Se così andasse a finire, Trump non chiuderebbe la partita, la abbasserebbe di intensità quel tanto che basta per poterla dichiarare vinta. Anche se una fiamma bassa brucia più a lungo. C’è poi un dettaglio che trasforma questo schema da prevedibile a strategicamente rilevante: nei giorni scorsi Trump ha dichiarato che si potrà tornare ad acquistare gas russo. È una frase che suona come un’apertura commerciale, quasi tecnica. È in realtà un assist formidabile a Putin, nel momento peggiore per la coesione occidentale. Significa che la pressione delle sanzioni energetiche – uno degli strumenti più efficaci della risposta europea all’invasione dell’Ucraina – può essere alleggerita non da una trattativa diplomatica, ma da una dichiarazione presidenziale americana. E significa che l’Europa, già divisa su quasi tutto, si ritrova esposta a una tentazione economica proprio mentre dovrebbe tenere il punto politicamente.
Perché il vero anello debole di questa storia è l’Europa, non l’Ucraina. Kyiv resiste con una tenacia che ha smentito tutte le previsioni. Ma la resistenza ucraina dipende in misura determinante dal sostegno logistico americano: munizioni, intelligence, sistemi satellitari, coordinamento operativo. Qualunque riduzione dell’attenzione di Washington si traduce quasi automaticamente in pressione su quel fronte. E l’Europa da sola, oggi, non è in grado di compensare. È una questione di capacità industriale, di tempi di produzione, di infrastrutture logistiche che non si costruiscono in pochi mesi. In questo contesto, la prospettiva di un medio oriente instabile, con prezzi energetici più volatili e rotte commerciali più incerte, rende politicamente ancora più difficile mantenere inalterato l’impegno economico verso Kyiv. La pressione interna nei vari parlamenti europei – già visibile in Germania, in Francia, nei paesi scandinavi – non potrà che aumentare.

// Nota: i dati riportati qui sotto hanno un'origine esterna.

(* ===== verification/PageTable.v ===== *)
(** * The page-table tree and what [walk] does to it

    The ghost state of a page table is the shape of its tree: the root page,
    the level-1 pages by level-2 index and the level-0 pages by the two upper
    indices.  [pt_rep] says that physical memory holds that tree.  The
    abstract meaning of a page table is the function [leaf] from virtual
    addresses to page-table entries. *)

From S2P Require Import Prelude Riscv Memory Spinlock Kalloc Vm.

Record ptree := PTree { root : Z; l1 : gmap Z Z; l0 : gmap (Z * Z) Z }.

Definition pt_pages (t : ptree) : list Z :=
  root t :: (map_to_list (l1 t)).*2 ++ (map_to_list (l0 t)).*2.

(** A page-table page whose used entries point to the pages [ch]. *)
Definition table_rep (m : gmap Z Z) (p : Z) (ch : Z -> option Z) : Prop :=
  forall i, 0 <= i < 512 ->
    match ch i with
    | Some q => load64 m (p + 8 * i) = Z.lor (PA2PTE q) PTE_V
    | None => pte_has (load64 m (p + 8 * i)) PTE_V = false
    end.

Definition pt_rep (m : gmap Z Z) (t : ptree) : Prop :=
  table_rep m (root t) (fun i => l1 t !! i) /\
  (forall i p, l1 t !! i = Some p -> table_rep m p (fun j => l0 t !! (i, j))) /\
  (forall i j q, l0 t !! (i, j) = Some q -> is_Some (l1 t !! i)) /\
  ((forall i p, l1 t !! i = Some p -> 0 <= i < 256) /\
   (forall i j q, l0 t !! (i, j) = Some q -> 0 <= j < 512)).

(** Address and contents of the leaf entry for [va]; 0 where a table is
    missing. *)
Definition pte_addr (t : ptree) (va : Z) : option Z :=
  (fun q => q + 8 * PX 0 va) <$> l0 t !! (PX 2 va, PX 1 va).
Definition leaf (m : gmap Z Z) (t : ptree) (va : Z) : Z :=
  match pte_addr t va with Some a => load64 m a | None => 0 end.

(** Bytes outside the pages [P] are untouched. *)
Definition unchanged_outside (P : list Z) (m m' : gmap Z Z) : Prop :=
  forall a, (forall p, p ∈ P -> ~ in_page p a) -> load8 m' a = load8 m a.

Section pt.
Context (kend : Z) (Hend : 0 < kend).

(** A page table next to the allocator: its pages are distinct, valid, and
    not on the free list. *)
Definition vinv (s : kst) (l : list Z) (t : ptree) : Prop :=
  kinv kend s l /\ pt_rep (mem s) t /\
  NoDup (pt_pages t ++ l) /\ (forall p, p ∈ pt_pages t -> valid_page kend p).

Lemma elem_of_pt_pages t p :
  p ∈ pt_pages t <->
  p = root t \/ (exists i, l1 t !! i = Some p) \/ (exists ij, l0 t !! ij = Some p).
Proof.
  unfold pt_pages. rewrite elem_of_cons, elem_of_app, !list_elem_of_fmap.
  split; (intros [?|[H|H]]; [by left|right; left|right; right]).
  - destruct H as ([i q] & -> & H%elem_of_map_to_list). eauto.
  - destruct H as ([i q] & -> & H%elem_of_map_to_list). eauto.
  - destruct H as (i & H). exists (i, p). by rewrite elem_of_map_to_list.
  - destruct H as (i & H). exists (i, p). by rewrite elem_of_map_to_list.
Qed.

(** ** Entries of pages *)

Lemma entry_in_page p i b : 0 <= i < 512 -> p + 8 * i <= b < p + 8 * i + 8 -> in_page p b.
Proof. unfold in_page, PGSIZE. lia. Qed.

Lemma table_rep_ext m m' p ch :
  (forall b, in_page p b -> load8 m' b = load8 m b) -> table_rep m p ch -> table_rep m' p ch.
Proof.
  intros He H i Hi. specialize (H i Hi).
  assert (load64 m' (p + 8 * i) = load64 m (p + 8 * i)) as ->; [|done].
  apply load64_ext. intros b Hb. eapply He, entry_in_page; eauto.
Qed.

Lemma pt_rep_ext m m' t :
  (forall p b, p ∈ pt_pages t -> in_page p b -> load8 m' b = load8 m b) ->
  pt_rep m t -> pt_rep m' t.
Proof.
  intros He (H2 & H1 & Hd). split; [|split; [|done]].
  - eapply table_rep_ext, H2. intros b Hb. eapply He, Hb. apply elem_of_pt_pages. auto.
  - intros i p Hp. eapply table_rep_ext, H1, Hp. intros b Hb.
    eapply He, Hb. apply elem_of_pt_pages. eauto.
Qed.

Lemma valid_page_entry p : valid_page kend p -> page_aligned p /\ 0 <= p < 2^56.
Proof using Hend. intros [Ha Hr]. split; [done|]. unfold PHYSTOP, KERNBASE in Hr. lia. Qed.

(** An inner entry leads to the page it was made from. *)
Lemma inner_entry q :
  valid_page kend q ->
  pte_has (Z.lor (PA2PTE q) PTE_V) PTE_V = true /\ PTE2PA (Z.lor (PA2PTE q) PTE_V) = q.
Proof using Hend.
  intros [Ha Hr]%valid_page_entry. split; [apply pte_has_V_lor|].
  apply PTE2PA_PA2PTE; [done|done|]. change PTE_V with 1. lia.
Qed.

Lemma walk_loop_missing level pt va s :
  pte_has (load64 (mem s) (pt + 8 * PX (Z.of_nat (S level)) va)) PTE_V = false ->
  walk_loop (S level) pt va true s =
  (let! pagetable := kalloc in
   if pagetable =? 0 then ret 0 else
   kmemset pagetable 0 PGSIZE ;;
   kstore64 (pt + 8 * PX (Z.of_nat (S level)) va) (Z.lor (PA2PTE pagetable) PTE_V) ;;
   walk_loop level pagetable va true) s.
Proof. intros H. cbn [walk_loop]. unfold bind at 1, kload64, gets. by rewrite H. Qed.

Lemma walk_loop_step level pt va alloc s p :
  load64 (mem s) (pt + 8 * PX (Z.of_nat (S level)) va) = Z.lor (PA2PTE p) PTE_V ->
  valid_page kend p ->
  walk_loop (S level) pt va alloc s = walk_loop level p va alloc s.
Proof using Hend.
  intros Hp Hv. destruct (inner_entry p Hv) as [H1 H2].
  cbn [walk_loop]. unfold bind, kload64, gets. by rewrite Hp, H1, H2.
Qed.

(** [walk] without allocation finds the leaf entry and changes nothing. *)
Lemma walk_noalloc s l t va :
  vinv s l t -> 0 <= va < MAXVA ->
  walk (root t) va false s = Ok (default 0 (pte_addr t va)) s.
Proof using Hend.
  intros (_ & (H2 & H1 & Hd) & _ & Hv) Hva. unfold walk.
  replace (MAXVA <=? va) with false by lia.
  pose proof (H2 _ (PX_range 2 va ltac:(lia))) as He2. cbv beta in He2. unfold pte_addr.
  destruct (l1 t !! PX 2 va) as [p1|] eqn:E1.
  - rewrite (walk_loop_step _ _ _ _ _ p1) by
      (done || apply Hv, elem_of_pt_pages; eauto).
    pose proof (H1 _ _ E1 _ (PX_range 1 va ltac:(lia))) as He1. cbv beta in He1.
    destruct (l0 t !! (PX 2 va, PX 1 va)) as [p0|] eqn:E0.
    + rewrite (walk_loop_step _ _ _ _ _ p0) by (done || apply Hv, elem_of_pt_pages; eauto). done.
    + cbn [walk_loop]. unfold bind, kload64, gets. change (Z.of_nat 1) with 1. by rewrite He1.
  - assert (l0 t !! (PX 2 va, PX 1 va) = None) as ->.
    { destruct (l0 t !! (PX 2 va, PX 1 va)) eqn:E0; [|done]. apply (proj1 Hd) in E0 as [? ?]. congruence. }
    cbn [walk_loop]. unfold bind, kload64, gets. change (Z.of_nat 2) with 2. by rewrite He2.
Qed.

(** ** Distinct pages of a tree *)

Lemma map_values_inj `{Countable K} (m : gmap K Z) i i' p :
  NoDup (map_to_list m).*2 -> m !! i = Some p -> m !! i' = Some p -> i = i'.
Proof.
  intros N H1 H2. apply elem_of_map_to_list in H1, H2.
  apply list_elem_of_lookup in H1 as (k & H1), H2 as (k' & H2).
  assert (k = k') as ->.
  { eapply (NoDup_lookup _ _ _ p N); rewrite list_lookup_fmap, ?H1, ?H2; done. }
  congruence.
Qed.

Lemma pt_pages_NoDup t :
  NoDup (pt_pages t) ->
  (forall i p, l1 t !! i = Some p -> p <> root t) /\
  (forall ij q, l0 t !! ij = Some q -> q <> root t) /\
  (forall i p ij q, l1 t !! i = Some p -> l0 t !! ij = Some q -> p <> q) /\
  (forall i i' p, l1 t !! i = Some p -> l1 t !! i' = Some p -> i = i') /\
  (forall ij ij' p, l0 t !! ij = Some p -> l0 t !! ij' = Some p -> ij = ij').
Proof.
  unfold pt_pages. rewrite NoDup_cons, elem_of_app, NoDup_app. intros (Hr & N1 & Hd & N0).
  assert (E1 : forall i p, l1 t !! i = Some p -> p ∈ (map_to_list (l1 t)).*2).
  { intros i p H. apply list_elem_of_fmap. exists (i, p). by rewrite elem_of_map_to_list. }
  assert (E0 : forall ij p, l0 t !! ij = Some p -> p ∈ (map_to_list (l0 t)).*2).
  { intros i p H. apply list_elem_of_fmap. exists (i, p). by rewrite elem_of_map_to_list. }
  split_and!.
  - intros i p H ->. eauto.
  - intros ij q H ->. eauto.
  - intros i p ij q H H' ->. eapply Hd; eauto.
  - intros i i' p. by apply map_values_inj.
  - intros ij ij' p. by apply map_values_inj.
Qed.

Si tratta dunque di un disegno deliberato? È la domanda sbagliata, o almeno non è la più importante. La risposta giusta è che non cambia molto. La convergenza di effetti è pericolosa indipendentemente dalle intenzioni: la distrazione strategica dell’Occidente, il vantaggio russo sui mercati energetici, la riapertura di spazi diplomatici che fino a ieri sembravano chiusi, la pressione sull’Europa a fare i conti con i propri limiti. Tutto questo accade comunque, con o senza un regista. Il punto è che l’Occidente, per rispondere, avrebbe bisogno di una lucidità strategica che la politica del momento – tra un tweet di Trump e una dichiarazione di vittoria – rende straordinariamente difficile da trovare.